Guests don't put much thought into how wasteful the restaurant industry is. But behind the scenes, the amount of trash being sent to landfills is nothing to brush over. According to the USDA, the restaurant industry loses $162 billion annually due to food waste. There's also waste from Styrofoam food packaging, single-use plastic cups and cutlery, and beyond.
With such massive losses, the restaurant industry needs to find ways to address its waste issue. Luckily, some entrepreneurs are already figuring out ways to make a difference. Here's how the restaurant industry is taking small steps toward a more sustainable future.

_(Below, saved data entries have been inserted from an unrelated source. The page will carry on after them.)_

(** * qutebrowser.keyinput.modes: the ModeManager

    A shallow embedding of [ModeManager] (the handler registry, the mode
    stack, [enter] / [leave] and the key event filter) together with the
    properties of it that the specification states.

    Python objects are modelled as follows.
    - A mode is the [str] that names it.
    - A handler is the callable bound to a mode; the manager only uses the
      truth value it returns for an event, so a handler is a function from
      events to [bool]: it returns, and it does not call back into the
      manager.  A mode may be registered with [None] in place of a handler.
    - [self._handlers] is a [dict], modelled as a [gmap]; [self.passthrough],
      [self._mode_stack] and [self._releaseevents_to_pass] are Python lists,
      modelled as lists (order and duplicates are kept).
    - A method is a computation in a state-and-exception monad over the
      fields of [self]: an exception leaves the fields as they were when it
      was raised.
    - The signals [entered], [left] and [key_pressed] are recorded, in order
      of emission, in the field [emitted].
    - [logging.debug] calls have no effect on the manager and are left out. *)

From stdpp Require Import gmap strings list.

(** ** Data *)

Abbreviation Mode := string.

(** [QEvent.Type], as far as the filter tells event types apart. *)
Inductive QEventType :=
  | KeyPress
  | KeyRelease
  | OtherEventType (code : nat).

(** An event as the filter receives it.  [QKeyEvent] defines no [__eq__], so
    [==], [!=] and [in] on events compare the identity of the event object:
    [evt_id] is that identity, [evt_type] is what [evt.type()] returns when
    the event is delivered. *)
Record QKeyEvent := mkEvent { evt_id : nat; evt_type : QEventType }.

(** The object an event is delivered for; the filter only asks
    [isinstance(obj, QWindow)]. *)
Inductive QObject :=
  | QWindow
  | OtherObject (cls : string).

Definition isinstance_QWindow (obj : QObject) : bool :=
  match obj with QWindow => true | OtherObject _ => false end.

Abbreviation Handler := (QKeyEvent → bool).

Inductive Signal :=
  | sig_entered (mode : Mode)
  | sig_left (mode : Mode)
  | sig_key_pressed (evt : QKeyEvent).

Inductive exn :=
  | ValueError (msg : string)
  | KeyError (key : Mode).

Record ModeManager := mkModeManager {
  _handlers : gmap Mode (option Handler);
  passthrough : list Mode;
  _mode_stack : list Mode;
  _releaseevents_to_pass : list nat;
  _forward_unbound_keys : bool;
  emitted : list Signal
}.

(** ** The monad of methods *)

Inductive outcome (A : Type) :=
  | Return (a : A)
  | Raise (e : exn).
Arguments Return {A} a.
Arguments Raise {A} e.

Definition M (A : Type) : Type := ModeManager → outcome A * ModeManager.

#[global] Instance M_ret : MRet M := λ A a self, (Return a, self).
#[global] Instance M_bind : MBind M := λ A B f c self,
  match c self with
  | (Return a, self') => f a self'
  | (Raise e, self') => (Raise e, self')
  end.

Definition raise {A} (e : exn) : M A := λ self, (Raise e, self).
Definition get : M ModeManager := λ self, (Return self, self).
Definition modify (f : ModeManager → ModeManager) : M unit :=
  λ self, (Return tt, f self).

(** [try: c  except ValueError: pass] *)
Definition try_except_ValueError (c : M unit) : M unit := λ self,
  match c self with
  | (Raise (ValueError _), self') => (Return tt, self')
  | r => r
  end.

Definition emit (sig : Signal) : M unit :=
  modify (λ self, mkModeManager (_handlers self) (passthrough self)
    (_mode_stack self) (_releaseevents_to_pass self)
    (_forward_unbound_keys self) (emitted self ++ [sig])).

(** ** Field updates *)

Definition set_handlers (f : gmap Mode (option Handler) → gmap Mode (option Handler))
    (self : ModeManager) : ModeManager :=
  mkModeManager (f (_handlers self)) (passthrough self) (_mode_stack self)
    (_releaseevents_to_pass self) (_forward_unbound_keys self) (emitted self).

Definition set_passthrough (f : list Mode → list Mode)
    (self : ModeManager) : ModeManager :=
  mkModeManager (_handlers self) (f (passthrough self)) (_mode_stack self)
    (_releaseevents_to_pass self) (_forward_unbound_keys self) (emitted self).

Definition set_mode_stack (f : list Mode → list Mode)
    (self : ModeManager) : ModeManager :=
  mkModeManager (_handlers self) (passthrough self) (f (_mode_stack self))
    (_releaseevents_to_pass self) (_forward_unbound_keys self) (emitted self).

Definition set_releaseevents_to_pass (f : list nat → list nat)
    (self : ModeManager) : ModeManager :=
  mkModeManager (_handlers self) (passthrough self) (_mode_stack self)
    (f (_releaseevents_to_pass self)) (_forward_unbound_keys self) (emitted self).

Definition set_forward_unbound_keys (b : bool)
    (self : ModeManager) : ModeManager :=
  mkModeManager (_handlers self) (passthrough self) (_mode_stack self)
    (_releaseevents_to_pass self) b (emitted self).

(** ** Python list operations *)

(** [l.remove(x)]: drops the first element equal to [x]; [None] stands for
    the [ValueError] Python raises when there is none. *)
Fixpoint list_remove (x : Mode) (l : list Mode) : option (list Mode) :=
  match l with
  | [] => None
  | y :: l' =>
      if bool_decide (y = x) then Some l'
      else match list_remove x l' with
           | Some r => Some (y :: r)
           | None => None
           end
  end.

(** ** ModeManager *)

(** The configuration is read through [config.get(section, option)]; only
    the boolean option general/forward_unbound_keys is ever asked for. *)
Definition Config : Type := string → string → bool.

Definition __init__ (config : Config) : ModeManager :=
  mkModeManager ∅ [] [] [] (config "general" "forward_unbound_keys") [].

(** The read-only property [mode]. *)
Definition mode (self : ModeManager) : option Mode := last (_mode_stack self).

Definition register (mode : Mode) (handler : option Handler) (passthrough : bool)
    : M unit :=
  modify (set_handlers (λ h, <[mode := handler]> h));;
  if passthrough then modify (set_passthrough (λ p, p ++ [mode]))
  else mret tt.

Definition enter (mode : Mode) : M unit :=
  self ← get;
  match _handlers self !! mode with
  | None => raise (ValueError ("No handler for mode " +:+ mode))
  | Some _ =>
      if bool_decide (last (_mode_stack self) = Some mode) then mret tt
      else
        modify (set_mode_stack (λ st, st ++ [mode]));;
        emit (sig_entered mode)
  end.

Definition leave (mode : Mode) : M unit :=
  self ← get;
  match list_remove mode (_mode_stack self) with
  | None => raise (ValueError ("Mode " +:+ mode +:+ " not on mode stack!"))
  | Some st =>
      modify (set_mode_stack (λ _, st));;
      emit (sig_left mode)
  end.

(** [self.leave(None)]: a stack of mode names holds no [None], so
    [list.remove] raises and [leave] re-raises with [None] formatted. *)
Definition leave_None : M unit :=
  raise (ValueError "Mode None not on mode stack!").

Definition leave_current_mode : M unit :=
  self ← get;
  match mode self with
  | Some m =>
      if bool_decide (m = "normal") then raise (ValueError "Can't leave normal mode!")
      else leave m
  | None => leave_None
  end.

(** The module-level [maybe_leave]. *)
Definition maybe_leave (mode : Mode) : M unit :=
  try_except_ValueError (leave mode).

Definition on_config_changed (config : Config) (section option : string) : M unit :=
  if bool_decide ((section, option) = ("general", "forward_unbound_keys"))
  then modify (set_forward_unbound_keys (config "general" "forward_unbound_keys"))
  else mret tt.

Definition is_key_type (typ : QEventType) : bool :=
  match typ with KeyPress | KeyRelease => true | OtherEventType _ => false end.

Definition eventFilter (obj : QObject) (evt : QKeyEvent) : M bool :=
  self ← get;
  match mode self with
  | None => mret false
  | Some cur =>
      let typ := evt_type evt in
      if negb (is_key_type typ) then mret false
      else if negb (isinstance_QWindow obj) then mret false
      else
        match _handlers self !! cur with
        | None => raise (KeyError cur)
        | Some handler =>
            match typ with
            | KeyPress =>
                emit (sig_key_pressed evt);;
                let handled :=
                  match handler with Some h => h evt | None => false end in
                self ← get;
                let filter_this :=
                  if handled then true
                  else if bool_decide (cur ∈ passthrough self)
                          || _forward_unbound_keys self then false
                  else true in
                (if negb filter_this
                 then modify (set_releaseevents_to_pass (λ l, l ++ [evt_id evt]))
                 else mret tt);;
                mret filter_this
            | _ =>
                if bool_decide (evt_id evt ∈ _releaseevents_to_pass self) then
                  modify (set_releaseevents_to_pass
                            (λ l, filter (λ e, e ≠ evt_id evt) l));;
                  mret false
                else mret true
            end
        end
  end.

(** ** Runs of the manager *)

(** The calls the application makes on the manager. *)
Inductive Op :=
  | OpRegister (mode : Mode) (handler : option Handler) (passthrough : bool)
  | OpEnter (mode : Mode)
  | OpLeave (mode : Mode)
  | OpMaybeLeave (mode : Mode)
  | OpLeaveCurrentMode
  | OpConfigChanged (config : Config) (section option : string)
  | OpEventFilter (obj : QObject) (evt : QKeyEvent).

(** The manager after a call; an exception goes to the caller and the
    manager stays as the call left it. *)
Definition step (op : Op) (self : ModeManager) : ModeManager :=
  match op with
  | OpRegister m h p => (register m h p self).2
  | OpEnter m => (enter m self).2
  | OpLeave m => (leave m self).2
  | OpMaybeLeave m => (maybe_leave m self).2
  | OpLeaveCurrentMode => (leave_current_mode self).2
  | OpConfigChanged c s o => (on_config_changed c s o self).2
  | OpEventFilter obj evt => (eventFilter obj evt self).2
  end.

3 Ways the Restaurant Industry Is Becoming More Sustainable
1. Using Technology to Get the Most Out of Frying Oil
The restaurant industry uses a lot of oil. In fact, fry oil is a top cost; restaurants and commercial fryers spend $80 billion on it every year.

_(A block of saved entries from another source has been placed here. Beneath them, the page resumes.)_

(** The rate that [dRot3] returns is orthogonal to the quaternion: to first
    order the norm of the orientation does not change. *)
Theorem dRot3_orthogonal (q : Rot3) (omega : Vec3) :
  exists quat_dot,
    dRot3 q omega = Some quat_dot
    /\ dot (to_storage q) (to_storage quat_dot) = 0.
Proof.
  rewrite dRot3_value. eexists. split; [reflexivity|].
  destruct q, omega. cbn. field.
Qed.

(** The squared norm of the rate is a quarter of the product of the squared
    norms of the quaternion and of the angular velocity. *)
Theorem dRot3_norm (q : Rot3) (omega : Vec3) :
  exists quat_dot,
    dRot3 q omega = Some quat_dot
    /\ dot (to_storage quat_dot) (to_storage quat_dot)
       = dot (to_storage q) (to_storage q)
         * dot (Vec3_array omega) (Vec3_array omega) / 4.
Proof.
  rewrite dRot3_value. eexists. split; [reflexivity|].
  destruct q, omega. cbn. field.
Qed.

(** The matrix [G] takes the rate back to the angular velocity, scaled by
    half the squared norm of the quaternion: for a unit quaternion,
    [omega = 2 G quat_dot]. *)
Theorem dRot3_recover_omega (q : Rot3) (omega : Vec3) :
  exists quat_dot,
    dRot3 q omega = Some quat_dot
    /\ matmul (G_matrix (qx q) (qy q) (qz q) (qw q)) (to_storage quat_dot)
       = vscale (dot (to_storage q) (to_storage q) / 2) (Vec3_array omega).
Proof.
  destruct (dRot3_total q omega) as [quat_dot H].
  exists quat_dot. split; [exact H|]. exact (dRot3_G _ _ _ H).
Qed.

(** For a quaternion that is not zero, the rate vanishes for the zero
    angular velocity only. *)
Theorem dRot3_zero_rate (q : Rot3) (omega : Vec3) :
  dot (to_storage q) (to_storage q) <> 0 ->
  dRot3 q omega = Some (mkRot3 0 0 0 0) ->
  omega = zeros3.
Proof.
  intros Hq H. pose proof (dRot3_G _ _ _ H) as Hrec.
  destruct q as [q0 q1 q2 q3], omega as [wx wy wz].
  cbn in Hrec, Hq. injection Hrec as Hx Hy Hz.
  assert (Hn : (q0 * q0 + (q1 * q1 + (q2 * q2 + (q3 * q3 + 0)))) / 2 <> 0).
  { intros Hc. apply Hq. lra. }
  unfold zeros3.
  f_equal; (eapply Rmult_eq_reg_l; [|exact Hn]).
  - rewrite <- Hx. ring.
  - rewrite <- Hy. ring.
  - rewrite <- Hz. ring.
Qed.

(** [dRot3] is linear in the angular velocity. *)
Theorem dRot3_linear (q : Rot3) (a b : R) (w1 w2 : Vec3) :
  exists d1 d2,
    dRot3 q w1 = Some d1
    /\ dRot3 q w2 = Some d2
    /\ dRot3 q (Vec3_add (Vec3_scale a w1) (Vec3_scale b w2))
       = Some (Rot3_add (Rot3_scale a d1) (Rot3_scale b d2)).
Proof.
  rewrite !dRot3_value. do 2 eexists.
  split; [reflexivity|]. split; [reflexivity|].
  destruct q, w1, w2.
  cbv [Rot3_add Rot3_scale Vec3_add Vec3_scale qx qy qz qw vx vy vz].
  f_equal. f_equal; field.
Qed.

While there are ways for restaurants to extend the life of frying oil, it doesn't take long for it to start affecting the taste. But Jeremiah Chapman, the CEO and co-founder of FreshFry, came up with a solution.
In an episode of Good Together, Chapman explains how his tech startup has created upcycled, biobased FreshFry Pods from agricultural food scraps that reduce frying oil total costs by 25% on average and don’t require any equipment or the movement of hot oil.

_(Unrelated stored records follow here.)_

(** * timeit_compare: a model of the measurement-and-reporting engine

    Shallow embedding of [timeit_compare/__init__.py] (and, in [Module Legacy],
    of the parts of the older single-file module [timeit_compare.py] that the
    properties below talk about).

    Conventions of the embedding.
    - A Python [float] is a rational ([Q]); binary rounding is not modelled.
      Concrete examples use dyadic rationals, on which the float operations
      involved are exact.
    - A dynamically typed argument is a [pyval].
    - A Python [dict] (insertion ordered) is an association list.
    - A raised exception is the [Raise] outcome of a computation; the state is
      threaded through raises, as Python keeps every mutation made before the
      raise.
    - A timer object is referred to by its id, which is its key in
      [Compare._timer]. *)

From Stdlib Require Import ZArith QArith Qround List String Ascii Bool Lia.
From Stdlib Require Import Permutation Sorted.
Import ListNotations.

Local Open Scope Z_scope.
Local Open Scope string_scope.
Local Open Scope list_scope.

(** ** Python values, exceptions, outcomes *)

(** The dynamically typed values that reach the code below. *)
Inductive pyval : Type :=
| VNone
| VBool (b : bool)
| VInt (z : Z)
| VFloat (q : Q)
| VStr (s : string)
| VOther (type_name : string).

(** The exception classes that occur. [StmtError] is any [Exception] raised by
    a timed statement or its setup; [KeyboardInterrupt] is not an
    [Exception]. *)
Inductive exn : Type :=
| KeyboardInterrupt
| TypeError
| ValueError
| KeyError
| StmtError (what : string).

Inductive outcome (A : Type) : Type :=
| Ok (a : A)
| Raise (e : exn)
| Timeout.

Arguments Ok {A} a.
Arguments Raise {A} e.
Arguments Timeout {A}.

(** State and exception monad: the state survives a raise. [Timeout] is the
    model running out of fuel in a [while True] loop. *)
Definition M (S A : Type) : Type := S -> S * outcome A.

Definition ret {S A} (a : A) : M S A := fun s => (s, Ok a).

Definition bind {S A B} (c : M S A) (k : A -> M S B) : M S B :=
  fun s =>
    match c s with
    | (s', Ok a) => k a s'
    | (s', Raise e) => (s', Raise e)
    | (s', Timeout) => (s', Timeout)
    end.

Definition raise {S A} (e : exn) : M S A := fun s => (s, Raise e).
Definition modify {S} (f : S -> S) : M S unit := fun s => (f s, Ok tt).
Definition gets {S A} (f : S -> A) : M S A := fun s => (s, Ok (f s)).
Definition lift {S A} (o : outcome A) : M S A := fun s => (s, o).

Declare Scope monad_scope.
Delimit Scope monad_scope with monad.
Notation "x <- c1 ;; c2" := (bind c1 (fun x => c2))
  (at level 61, c1 at next level, right associativity) : monad_scope.
Notation "c1 ;; c2" := (bind c1 (fun _ => c2))
  (at level 61, right associativity) : monad_scope.
Local Open Scope monad_scope.

(** [for x in l: body(x)] *)
Fixpoint for_each {S A} (l : list A) (body : A -> M S unit) : M S unit :=
  match l with
  | [] => ret tt
  | x :: l' => body x ;; for_each l' body
  end.

(** [for _ in range(k): body] *)
Fixpoint for_range {S} (k : nat) (body : M S unit) : M S unit :=
  match k with
  | O => ret tt
  | S k' => body ;; for_range k' body
  end.

(** ** Numbers *)

(** A value for which [isinstance(value, (float, int))] holds; [bool] is a
    subclass of [int]. *)
Inductive num : Type :=
| NInt (z : Z)
| NFloat (q : Q)
| NBool (b : bool).

Definition num_val (x : num) : Q :=
  match x with
  | NInt z => inject_Z z
  | NFloat q => q
  | NBool b => if b then 1%Q else 0%Q
  end.

Definition pyval_of_num (x : num) : pyval :=
  match x with
  | NInt z => VInt z
  | NFloat q => VFloat q
  | NBool b => VBool b
  end.

(** [isinstance(v, (float, int))], returning the number when it holds. *)
Definition as_float_or_int (v : pyval) : option num :=
  match v with
  | VInt z => Some (NInt z)
  | VFloat q => Some (NFloat q)
  | VBool b => Some (NBool b)
  | _ => None
  end.

(** [isinstance(v, int)] *)
Definition as_int (v : pyval) : option Z :=
  match v with
  | VInt z => Some z
  | VBool b => Some (if b then 1 else 0)
  | _ => None
  end.

(** [int(q)]: truncation toward zero. *)
Definition py_int (q : Q) : Z := Z.quot (Qnum q) (Zpos (Qden q)).

(** [round(q)]: to the nearest integer, ties to the even one. *)
Definition py_round (q : Q) : Z :=
  let f := Qfloor q in
  let r := (q - inject_Z f)%Q in
  match (r ?= 1 # 2)%Q with
  | Lt => f
  | Gt => f + 1
  | Eq => if Z.even f then f else f + 1
  end.

(** ** Calls into the host

    What a call of a function that is not part of this program does: return a
    value or raise. *)
Inductive called (A : Type) : Type :=
| Returns (a : A)
| Throws (e : exn).

Arguments Returns {A} a.
Arguments Throws {A} e.

(** An aggregation function: called on the tuple of durations, it returns any
    value or raises anything. *)
Definition StatFunc : Type := list Q -> called pyval.

(** The host environment: the timing primitive and the library functions the
    program calls. *)
Class Host : Type := {
  (** [Timer.timeit(number)] of the standard library: the [i]-th call made,
      on the timer with this id, with this iteration count, returns the
      elapsed seconds or raises (an error of the statement, or a
      [KeyboardInterrupt] delivered while it runs). *)
  timeit_prim : nat -> Z -> Z -> called Q;
  (** [str.isidentifier], [keyword.iskeyword], [str.lower] *)
  str_isidentifier : string -> bool;
  iskeyword : string -> bool;
  str_lower : string -> string;
  (** [s.replace(',', ' ').split()] *)
  split_names : string -> list string;
  (** iteration order of [set(l)] *)
  set_iter : list Z -> list Z;
  (** the functions of [_DEFAULT_STATS] *)
  stat_mean : StatFunc;
  stat_median : StatFunc;
  stat_min : StatFunc;
  stat_max : StatFunc;
  stat_std : StatFunc
}.

(** ** Statistics *)

(** [_stat_call(func, time)]. The value [None] of the source is [None] here:
    the statistic is unavailable. The bare [except:] catches every exception;
    falling off the end of the [try] returns [None]. *)
Definition _stat_call (func : StatFunc) (time : list Q) : outcome (option num) :=
  match func time with
  | Returns value =>
      match as_float_or_int value with
      | Some x => Ok (Some x)
      | None => Ok None
      end
  | Throws _ => Ok None
  end.

(** The value [_stat_call] returns. *)
Definition stat_value (func : StatFunc) (time : list Q) : option num :=
  match func time with
  | Returns value => as_float_or_int value
  | Throws _ => None
  end.

(** ** Dictionaries

    Insertion-ordered, as Python's: assigning to an existing key keeps the
    key's position, assigning to a new key appends. *)
Section Dict.
Context {K V : Type} (eqb : K -> K -> bool).

Fixpoint dict_get (k : K) (d : list (K * V)) : option V :=
  match d with
  | [] => None
  | (k', v) :: d' => if eqb k k' then Some v else dict_get k d'
  end.

Fixpoint dict_set (k : K) (v : V) (d : list (K * V)) : list (K * V) :=
  match d with
  | [] => [(k, v)]
  | (k', v') :: d' =>
      if eqb k k' then (k', v) :: d' else (k', v') :: dict_set k v d'
  end.

Definition dict_mem (k : K) (d : list (K * V)) : bool :=
  match dict_get k d with Some _ => true | None => false end.

Definition dict_keys (d : list (K * V)) : list K := map fst d.
End Dict.

Definition sget {V} := @dict_get string V String.eqb.
Definition sset {V} := @dict_set string V String.eqb.
Definition smem {V} := @dict_mem string V String.eqb.
Definition zget {V} := @dict_get Z V Z.eqb.
Definition zset {V} := @dict_set Z V Z.eqb.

"The way we try to approach it is okay, your oil is in the back of your restaurant—it's going to leave either in a good way or a bad way. The good way is you're selling it in quality food. The bad way is you've got to throw it away because it's gross," he says. "So what FreshFry is trying to accomplish here is to keep your oil around long enough for it to be sold in quality food."
To learn more about how Chapman is changing the restaurant industry for the better, listen to the latest episode of Good Together here.
2. Ditching Single-Use Plastic for Sustainable Options
While AirCarbon feels and looks like plastic, the straws, forks, and knives are made using a process that naturally occurs in the ocean. First, microorganisms use air and greenhouse gases to make an energy storage material called PHB. Then, that PHB is transformed into pellets that are melted into food packaging items.
What's cool is that even though AirCarbon products are reusable, they're also compostable and biodegradable both on land and in water. Shake Shack is already using AirCarbon in certain locations, and hopefully, other restaurants start utilizing the eco-friendly technology, too.
3. Adding Plant-Based Items to Menus
In our 2022 Sustainability Trends Report, we shared restaurants are incorporating plant-based options into their menus more than ever before. That's not only at fast-food establishments, like Burger King and McDonald's. Smaller restaurants are seeing the positives of including planet-friendly offerings, too.
While vegan and vegetarian options have always been easy to find in big cities (check out all the options in Chicago, Austin, Denver, and Atlanta) restaurants in smaller areas have historically had limited menu offerings. But zoom in on some of the least vegan states in the country, and you'll be surprised to find "green" meals are becoming easier to order there, too.
Take Iowa, for example. The state came in at spot number 42 of 50, yet there are multiple examples of restaurants offering planet-friendly menu items: Reds Alehouse in North Liberty has a vegan sesame noodle bowl with Gardein Chick'n, an Impossible Burger with dairy-free cheese and mayo, and a vegan tamale. Then there's Family Table in Decorah, which has vegan pancakes, meatless chicken strips, and dairy-free nacho fries, and Cruz's Cafe in Cedar Rapids, which has a full vegan breakfast menu.
The restaurant industry still has a long way to go. But if more establishments follow suit and adopt some of these sustainable changes, the world will be in a much better place.